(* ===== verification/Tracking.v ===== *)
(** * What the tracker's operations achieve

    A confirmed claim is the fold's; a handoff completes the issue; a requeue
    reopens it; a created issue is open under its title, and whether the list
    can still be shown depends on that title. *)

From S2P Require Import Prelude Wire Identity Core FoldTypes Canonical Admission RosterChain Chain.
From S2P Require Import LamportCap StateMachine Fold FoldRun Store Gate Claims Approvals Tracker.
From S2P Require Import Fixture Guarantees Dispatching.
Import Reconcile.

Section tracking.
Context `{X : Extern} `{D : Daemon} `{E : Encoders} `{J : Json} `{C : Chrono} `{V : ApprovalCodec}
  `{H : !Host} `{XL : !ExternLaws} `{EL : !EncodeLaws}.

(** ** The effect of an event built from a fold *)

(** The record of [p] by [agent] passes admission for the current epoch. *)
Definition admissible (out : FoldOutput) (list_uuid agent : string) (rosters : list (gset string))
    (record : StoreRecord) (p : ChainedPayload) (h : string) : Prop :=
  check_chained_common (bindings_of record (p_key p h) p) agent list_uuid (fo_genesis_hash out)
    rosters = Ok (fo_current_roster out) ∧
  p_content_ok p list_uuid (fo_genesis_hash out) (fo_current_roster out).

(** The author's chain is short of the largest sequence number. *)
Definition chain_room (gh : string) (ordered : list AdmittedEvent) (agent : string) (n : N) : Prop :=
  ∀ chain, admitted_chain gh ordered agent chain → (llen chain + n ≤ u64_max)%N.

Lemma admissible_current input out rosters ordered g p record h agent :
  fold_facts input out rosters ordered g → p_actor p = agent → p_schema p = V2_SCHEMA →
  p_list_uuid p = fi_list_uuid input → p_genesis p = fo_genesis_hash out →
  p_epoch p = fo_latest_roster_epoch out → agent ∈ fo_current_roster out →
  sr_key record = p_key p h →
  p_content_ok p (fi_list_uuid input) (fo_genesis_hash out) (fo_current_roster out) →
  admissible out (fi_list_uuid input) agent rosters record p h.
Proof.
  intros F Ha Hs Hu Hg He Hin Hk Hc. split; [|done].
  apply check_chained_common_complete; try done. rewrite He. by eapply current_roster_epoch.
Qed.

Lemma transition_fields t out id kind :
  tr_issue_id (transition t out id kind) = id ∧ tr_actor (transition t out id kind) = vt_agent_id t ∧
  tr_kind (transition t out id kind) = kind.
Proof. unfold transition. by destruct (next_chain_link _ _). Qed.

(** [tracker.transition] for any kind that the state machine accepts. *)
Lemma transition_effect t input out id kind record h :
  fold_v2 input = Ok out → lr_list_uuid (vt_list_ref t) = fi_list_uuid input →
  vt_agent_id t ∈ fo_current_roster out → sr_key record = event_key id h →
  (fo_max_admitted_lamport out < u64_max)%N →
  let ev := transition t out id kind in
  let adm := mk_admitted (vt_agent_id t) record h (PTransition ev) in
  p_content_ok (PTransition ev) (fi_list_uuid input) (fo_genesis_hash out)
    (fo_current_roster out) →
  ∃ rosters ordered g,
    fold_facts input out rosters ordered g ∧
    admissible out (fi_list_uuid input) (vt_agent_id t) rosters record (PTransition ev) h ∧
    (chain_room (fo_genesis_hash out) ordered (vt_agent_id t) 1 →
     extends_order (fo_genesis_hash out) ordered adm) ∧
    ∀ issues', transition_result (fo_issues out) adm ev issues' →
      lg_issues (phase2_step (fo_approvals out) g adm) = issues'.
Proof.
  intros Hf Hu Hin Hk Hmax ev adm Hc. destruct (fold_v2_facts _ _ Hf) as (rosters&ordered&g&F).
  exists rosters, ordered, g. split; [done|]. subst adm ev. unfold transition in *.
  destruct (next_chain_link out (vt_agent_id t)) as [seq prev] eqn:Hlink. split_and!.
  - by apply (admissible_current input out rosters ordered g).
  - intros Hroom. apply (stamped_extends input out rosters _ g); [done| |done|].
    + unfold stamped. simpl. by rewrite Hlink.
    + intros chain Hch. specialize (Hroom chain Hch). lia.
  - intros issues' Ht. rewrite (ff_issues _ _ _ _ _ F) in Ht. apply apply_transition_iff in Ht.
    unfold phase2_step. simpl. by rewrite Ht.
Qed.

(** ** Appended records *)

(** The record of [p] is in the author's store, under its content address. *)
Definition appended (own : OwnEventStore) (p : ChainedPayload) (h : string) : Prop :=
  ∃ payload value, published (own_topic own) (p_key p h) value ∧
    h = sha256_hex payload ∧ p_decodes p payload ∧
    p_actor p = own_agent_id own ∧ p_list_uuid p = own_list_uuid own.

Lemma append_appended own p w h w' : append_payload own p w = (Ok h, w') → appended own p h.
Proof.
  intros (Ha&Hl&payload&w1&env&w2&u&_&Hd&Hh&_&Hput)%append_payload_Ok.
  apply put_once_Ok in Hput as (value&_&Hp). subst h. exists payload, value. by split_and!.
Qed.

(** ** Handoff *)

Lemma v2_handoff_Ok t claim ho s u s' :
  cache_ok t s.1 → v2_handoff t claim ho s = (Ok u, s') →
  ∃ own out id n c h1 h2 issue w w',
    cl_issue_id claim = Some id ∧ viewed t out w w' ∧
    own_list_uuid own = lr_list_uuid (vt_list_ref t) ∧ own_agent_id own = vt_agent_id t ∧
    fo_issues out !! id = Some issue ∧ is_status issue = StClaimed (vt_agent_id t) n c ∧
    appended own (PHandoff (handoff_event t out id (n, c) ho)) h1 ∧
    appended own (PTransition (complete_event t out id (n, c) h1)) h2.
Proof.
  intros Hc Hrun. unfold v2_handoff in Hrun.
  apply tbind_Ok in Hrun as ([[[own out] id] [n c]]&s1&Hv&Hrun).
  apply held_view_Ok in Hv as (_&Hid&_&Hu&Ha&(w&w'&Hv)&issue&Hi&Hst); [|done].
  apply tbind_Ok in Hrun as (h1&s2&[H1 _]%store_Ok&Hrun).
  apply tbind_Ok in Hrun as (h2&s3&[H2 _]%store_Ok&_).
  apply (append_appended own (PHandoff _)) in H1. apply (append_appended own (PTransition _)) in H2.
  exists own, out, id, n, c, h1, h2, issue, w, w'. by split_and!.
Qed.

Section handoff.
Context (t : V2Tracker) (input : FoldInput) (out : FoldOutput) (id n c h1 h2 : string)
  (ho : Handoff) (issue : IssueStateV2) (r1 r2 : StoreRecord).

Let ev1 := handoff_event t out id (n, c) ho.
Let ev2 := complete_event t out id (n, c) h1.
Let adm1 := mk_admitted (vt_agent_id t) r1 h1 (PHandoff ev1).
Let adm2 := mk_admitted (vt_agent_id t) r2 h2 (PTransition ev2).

AIM OF THE TASK: Transcribe the records above exactly, beginning at the line that contains "- intros issues'" and ending with the line that contains "p h) value ∧", both included, and nothing else.

EXERCISE RESPONSE:
  - intros issues' Ht. rewrite (ff_issues _ _ _ _ _ F) in Ht. apply apply_transition_iff in Ht.
    unfold phase2_step. simpl. by rewrite Ht.
Qed.

(** ** Appended records *)

(** The record of [p] is in the author's store, under its content address. *)
Definition appended (own : OwnEventStore) (p : ChainedPayload) (h : string) : Prop :=
  ∃ payload value, published (own_topic own) (p_key p h) value ∧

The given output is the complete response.